Chapter opener illustration: Tools of the Trade: Agent Stack.

"An agent is a loop with permission to act. Most of the work is defining the loop. The rest is defining the permission."
Pip, Stack-Building AI Agent

Looking Back

Chapters 26 through 29 designed agents. This chapter surveys the frameworks that host them: LangGraph, OpenAI Agents SDK, Claude Code, Mastra, smolagents, and the open question of which abstraction layer is worth its complexity.

Big Picture

Part VI built agents: planning, tool use, multi-agent coordination, memory, and the protocols (MCP, A2A, AG-UI) that let agents talk to tools, to each other, and to users. This chapter is the toolbox: the orchestration frameworks (LangGraph, CrewAI, AutoGen, smolagents, PydanticAI), the new agent-native protocols, and the eval harnesses (SWE-bench, WebArena, SWE-Lancer) that measure whether an agent actually finishes the task.

Chapter Overview

Part VI introduced agents: the LLM-powered programs that can use tools, plan, and act with side effects.
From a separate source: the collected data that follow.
Lemma add_handler_added :
  conflict flags ihs = false →
  ∃ s' ie' ihs1 ihs2,
    intr_event_add_handler (Some e) (Some name) flt handler arg pri flags 0 early s = Ok ((0, Some h), s')
    ∧ ihs = ihs1 ++ ihs2 ∧ split_pri (u8 pri) ihs1 ihs2 ∧ wf_event s' e ie' (ihs1 ++ new :: ihs2)
    ∧ held s' = [] ∧ (handler ≠ None → ie_thread ie' ≠ None)
    ∧ (∀ e', e' ≠ e → (e' < fresh s)%nat → es s' !! e' = es s !! e').
Proof.
  intros Hc. rewrite add_handler_enter, Hc.
  destruct (insert_pri_spec s1 h (u8 pri) _ _ s1_handlers) as (l1 & l2 & ihs1 & ihs2 & Hi & Hl & Hihs & Hlen & Hsp).
  pose proof Hwf as Hwf'. rewrite Hihs in Hwf', Hc.
  rewrite (M_bind_Ok _ _ _ _ _ Hi). erewrite M_bind_Ok by reflexivity.
  set (ie2 := ie_with_handlers (l1 ++ h :: l2) ie). set (s2 := set_es _ s1).
  assert (He2 : es s2 !! e = Some ie2) by apply lookup_insert_eq.
  assert (Hh2 : Forall2 (λ h ih, hs s2 !! h = Some ih) (ie_handlers ie2) (ihs1 ++ new :: ihs2)).
  { apply Forall2_insert_mid; [|done|apply lookup_insert_eq]. pose proof s1_handlers as Hs1. by rewrite Hl, Hihs in Hs1. }
  assert (Ht2 : ∀ t, ie_thread ie2 = Some t → (t < fresh s2)%nat ∧ ∃ it, ts s2 !! t = Some it ∧ it_event it = e).
  { intros t Ht. destruct (we_thread _ _ _ _ Hwf t Ht) as [Hlt Hit]. split; [cbn; unfold h; lia|done]. }
  destruct (we_fresh _ _ _ _ Hwf) as [Hfh Hfe].
  destruct (intr_event_update_Ok s2 e ie2 _ He2 Hh2 (we_name _ _ _ _ Hwf) ltac:(intros t Ht; apply Ht2, Ht))
    as (full & s3 & Hr3 & _ & He3 & Hf3).
  rewrite (M_bind_Ok _ _ _ _ _ Hr3). cbn beta.
  destruct (maybe_thread_Ok s3 e _ (ih_name new) early (bool_decide (handler ≠ None)) He3 (we_adding _ _ _ _ Hwf))
    as (s4 & ie4 & Hr4 & Hf4 & He4 & Hhd4 & Hn4 & Ha4 & Hth4 & Ht4).
  { by rewrite (sf_held _ _ _ Hf3). }
  { pose proof (sf_fresh _ _ _ Hf3). cbn in *. unfold h in *. lia. }
  { intros t Ht. destruct (Ht2 t Ht) as [Hlt (it & Hit & Hev)]. split; [pose proof (sf_fresh _ _ _ Hf3); lia|].
    destruct (sf_ts _ _ _ Hf3 t it Hit Hlt) as [nm Hnm]. by exists (it_with_name nm it). }
  pose proof (same_frame_trans _ _ _ _ Hf3 Hf4) as Hf. clear Hf3 Hf4.
  assert (Hr4' : (if handler is Some _ then add_thread e (ih_name new) 0 early else mret ()) s3 = Ok ((), s4)).
  { destruct handler; exact Hr4. }
  rewrite (M_bind_Ok _ _ _ _ _ Hr4').
  rewrite (M_bind_Ok _ _ _ _ _ (mtx_unlock_Ok s4 (ie_lock e) [] (sf_held _ _ _ Hf) (not_elem_of_nil _))).
  pose proof (sf_fresh _ _ _ Hf) as Hfr. cbn in Hfr.
  exists (set_held [] s4), ie4, ihs1, ihs2. split; [reflexivity|]. split; [done|]. split; [done|].
  split; [|split_and!; [done|intros Hn; apply Hth4; by apply bool_decide_true|]].
  - split; try done; rewrite ?Hhd4, ?Hn4; cbn [ie_with_fullname ie_handlers ie2 ie_with_handlers].
    + cbn [set_held hs]. rewrite (sf_hs _ _ _ Hf). exact Hh2.
    + cbn. split; [|lia]. rewrite Hl in Hfh. apply Forall_app in Hfh as [Hf1 Hf2].
      apply Forall_app. split; [|constructor].
      * eapply Forall_impl; [exact Hf1|]. cbn. lia.
      * unfold h in *. lia.
      * eapply Forall_impl; [exact Hf2|]. cbn. lia.
    + pose proof (we_own _ _ _ _ Hwf') as Ho. apply Forall_app in Ho as [Ho1 Ho2].
      apply Forall_app. split; [done|]. by constructor.
    + pose proof (we_nodup _ _ _ _ Hwf) as Hnd. rewrite Hl in Hnd, Hfh. rewrite <- Permutation_middle.
      constructor; [|done]. intros Hin. rewrite Forall_forall in Hfh. specialize (Hfh _ Hin). unfold h in *. lia.
    + eapply sorted_insert; [apply Hwf'|exact Hsp|done].
    + eapply exclusive_insert; [exact Hc|apply new_handler_exclusive|apply Hwf'].
    + apply Hwf.
  - intros e' Hne Hlt. cbn [set_held es]. rewrite (sf_es _ _ _ Hf e' Hne) by (cbn; unfold h; lia). cbn. by rewrite lookup_insert_ne.
Qed.

End AddHandler.

(** Adding a handler to an event: an exclusive handler and any other exclude each other,
    and the call then fails with EINVAL and leaves the event and its handlers as they were;
    otherwise the handler is put after those of smaller or equal priority value and before
    those of greater, so that the event keeps its order and exclusiveness, it has a thread
    if the handler is not a filter only, other events are untouched, and every lock has
    been released. *)
Theorem intr_event_add_handler_spec s e ie ihs name flt handler arg pri flags early :
  wf_event s e ie ihs → held s = [] → flt ≠ None ∨ handler ≠ None →
  let new := new_handler e name flt handler arg pri flags in
  (conflict flags ihs = true →
   ∃ s', intr_event_add_handler (Some e) (Some name) flt handler arg pri flags 0 early s = Ok ((EINVAL, None), s')
     ∧ es s' = es s ∧ ts s' = ts s ∧ hs s' = delete (fresh s) (hs s) ∧ held s' = [] ∧ log s' = log s)
  ∧ (conflict flags ihs = false →
   ∃ s' ie' ihs1 ihs2,
     intr_event_add_handler (Some e) (Some name) flt handler arg pri flags 0 early s = Ok ((0, Some (fresh s)), s')
     ∧ ihs = ihs1 ++ ihs2 ∧ split_pri (u8 pri) ihs1 ihs2 ∧ wf_event s' e ie' (ihs1 ++ new :: ihs2)
     ∧ held s' = [] ∧ (handler ≠ None → ie_thread ie' ≠ None)
     ∧ (∀ e', e' ≠ e → (e' < fresh s)%nat → es s' !! e' = es s !! e')).
Proof.
  intros Hwf Hheld Hsome new. split; [by apply (add_handler_conflict s e ie ihs)|by apply (add_handler_added s e ie ihs)].
Qed.

(** An event of software interrupts with two handlers, of priorities 40 and 44. *)
Definition h40 : intr_handler := mk_ih None (Some 100) None IH_MPSAFE (lit "clock") 0 0 40.
Definition h44 : intr_handler := mk_ih None (Some 200) None IH_MPSAFE (lit "vm") 0 0 44.
Definition two_handlers : state :=
  mk_st {[1%nat := h40; 2%nat := h44]}
    {[0%nat := mk_ie [1%nat; 2%nat] (lit "swi4:") (lit "swi4: clock vm") 0 (Some 3%nat) None None None IE_SOFT 0 0]}
    {[3%nat := mk_it 0 0 (lit "swi4: clock vm") true true (Some 0%nat)]} 5 [0%nat] [] [].

(** Another handler of priority 40 goes between the two. *)
Lemma intr_event_add_handler_spec_witness :
  ∃ s' ie' ihs1 ihs2,
    intr_event_add_handler (Some 0%nat) (Some (lit "net")) None (Some 300) None 40 INTR_MPSAFE 0 false two_handlers
      = Ok ((0, Some 5%nat), s')
    ∧ [h40; h44] = ihs1 ++ ihs2 ∧ split_pri (u8 40) ihs1 ihs2
    ∧ wf_event s' 0 ie' (ihs1 ++ new_handler 0 (lit "net") None (Some 300) None 40 INTR_MPSAFE :: ihs2)
    ∧ held s' = [] ∧ (Some 300 ≠ None → ie_thread ie' ≠ None)
    ∧ (∀ e', e' ≠ 0%nat → (e' < 5)%nat → es s' !! e' = es two_handlers !! e').
Proof.
  refine (proj2 (intr_event_add_handler_spec two_handlers 0
    (mk_ie [1%nat; 2%nat] (lit "swi4:") (lit "swi4: clock vm") 0 (Some 3%nat) None None None IE_SOFT 0 0)
    [h40; h44] (lit "net") None (Some 300) None 40 INTR_MPSAFE false _ eq_refl (or_intror _)) eq_refl); [|done].
  split; try done.
  - repeat constructor.
  - split; [repeat constructor; cbn; lia|cbn; lia].
  - repeat constructor.
  - apply (bool_decide_unpack (NoDup [1%nat; 2%nat])). vm_compute. exact Logic.I.
  - repeat constructor; unfold pri_le; cbn; lia.
  - intros ih Hin. rewrite !elem_of_cons in Hin. destruct Hin as [-> |[-> |Hin]]; [done|done|by apply not_elem_of_nil in Hin].
  - intros t [= <-]. split; [cbn; lia|]. by eexists.
Defined.

(** Regenerating the name of an event returns and stays within the array, unless the
    event's own name has exactly one character of room: the result is the event's name
    followed by the names of the handlers that fit, in order, whole if all fit, and ends
    in a plus or star otherwise. *)
Theorem intr_event_update_fits s e ie ihs :
  es s !! e = Some ie → Forall2 (λ h ih, hs s !! h = Some ih) (ie_handlers ie) ihs →
  0 < strlen (ie_name ie) <= MAXCOMLEN ∧ strlen (ie_name ie) ≠ MAXCOMLEN - 1 →
  (∀ t, ie_thread ie = Some t → ∃ it, ts s !! t = Some it ∧ it_event it = e) →
  ∃ s' full kept, intr_event_update e s = Ok ((), s') ∧ es s' !! e = Some (ie_with_fullname full ie)
    ∧ strlen full <= MAXCOMLEN ∧ kept `sublist_of` (ih_name <$> ihs)
    ∧ (kept = ih_name <$> ihs → full = base_name (ie_name ie) kept)
    ∧ (kept ≠ ih_name <$> ihs → marked full).
Proof.
  intros He Hl Hn Ht. destruct (intr_event_update_Ok s e ie ihs He Hl Hn Ht) as (full & s' & Hr & Hf & He' & _).
  destruct (fullname_spec (ie_name ie) (ih_name <$> ihs) ltac:(lia) ltac:(lia)) as (kept & full' & Hf' & Hlen & Hk & Hall & Hm).
  rewrite Hf in Hf'. injection Hf' as <-. exists s', full, kept.
  split_and!; [done|done|done|done| |done]. intros Heq. rewrite Heq. by apply Hall.
Qed.

Lemma intr_event_update_fits_witness :
  ∃ s' full kept, intr_event_update 0 two_handlers = Ok ((), s')
    ∧ es s' !! 0%nat = Some (ie_with_fullname full
        (mk_ie [1%nat; 2%nat] (lit "swi4:") (lit "swi4: clock vm") 0 (Some 3%nat) None None None IE_SOFT 0 0))
    ∧ strlen full <= MAXCOMLEN ∧ kept `sublist_of` [lit "clock"; lit "vm"]
    ∧ (kept = [lit "clock"; lit "vm"] → full = base_name (lit "swi4:") kept)
    ∧ (kept ≠ [lit "clock"; lit "vm"] → marked full).
Proof.
  refine (intr_event_update_fits two_handlers 0 _ [h40; h44] eq_refl _ _ _).
  - repeat constructor.
  - vm_compute. repeat split; congruence.
  - intros t [= <-]. by eexists.
Defined.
This chapter consolidates the agent toolchain: the agent-native platforms (Model Context Protocol, Agent Protocol, runtimes) that did not exist as standardized infrastructure before 2024, the libraries (LangChain, LangGraph, OpenAI Assistants, AutoGen, CrewAI, AG2), the benchmarks (AgentBench, SWE-Bench, GAIA, tau-bench, WebArena) that test end-to-end task completion, the models that hold up under agentic load, and the rapidly-evolving literature.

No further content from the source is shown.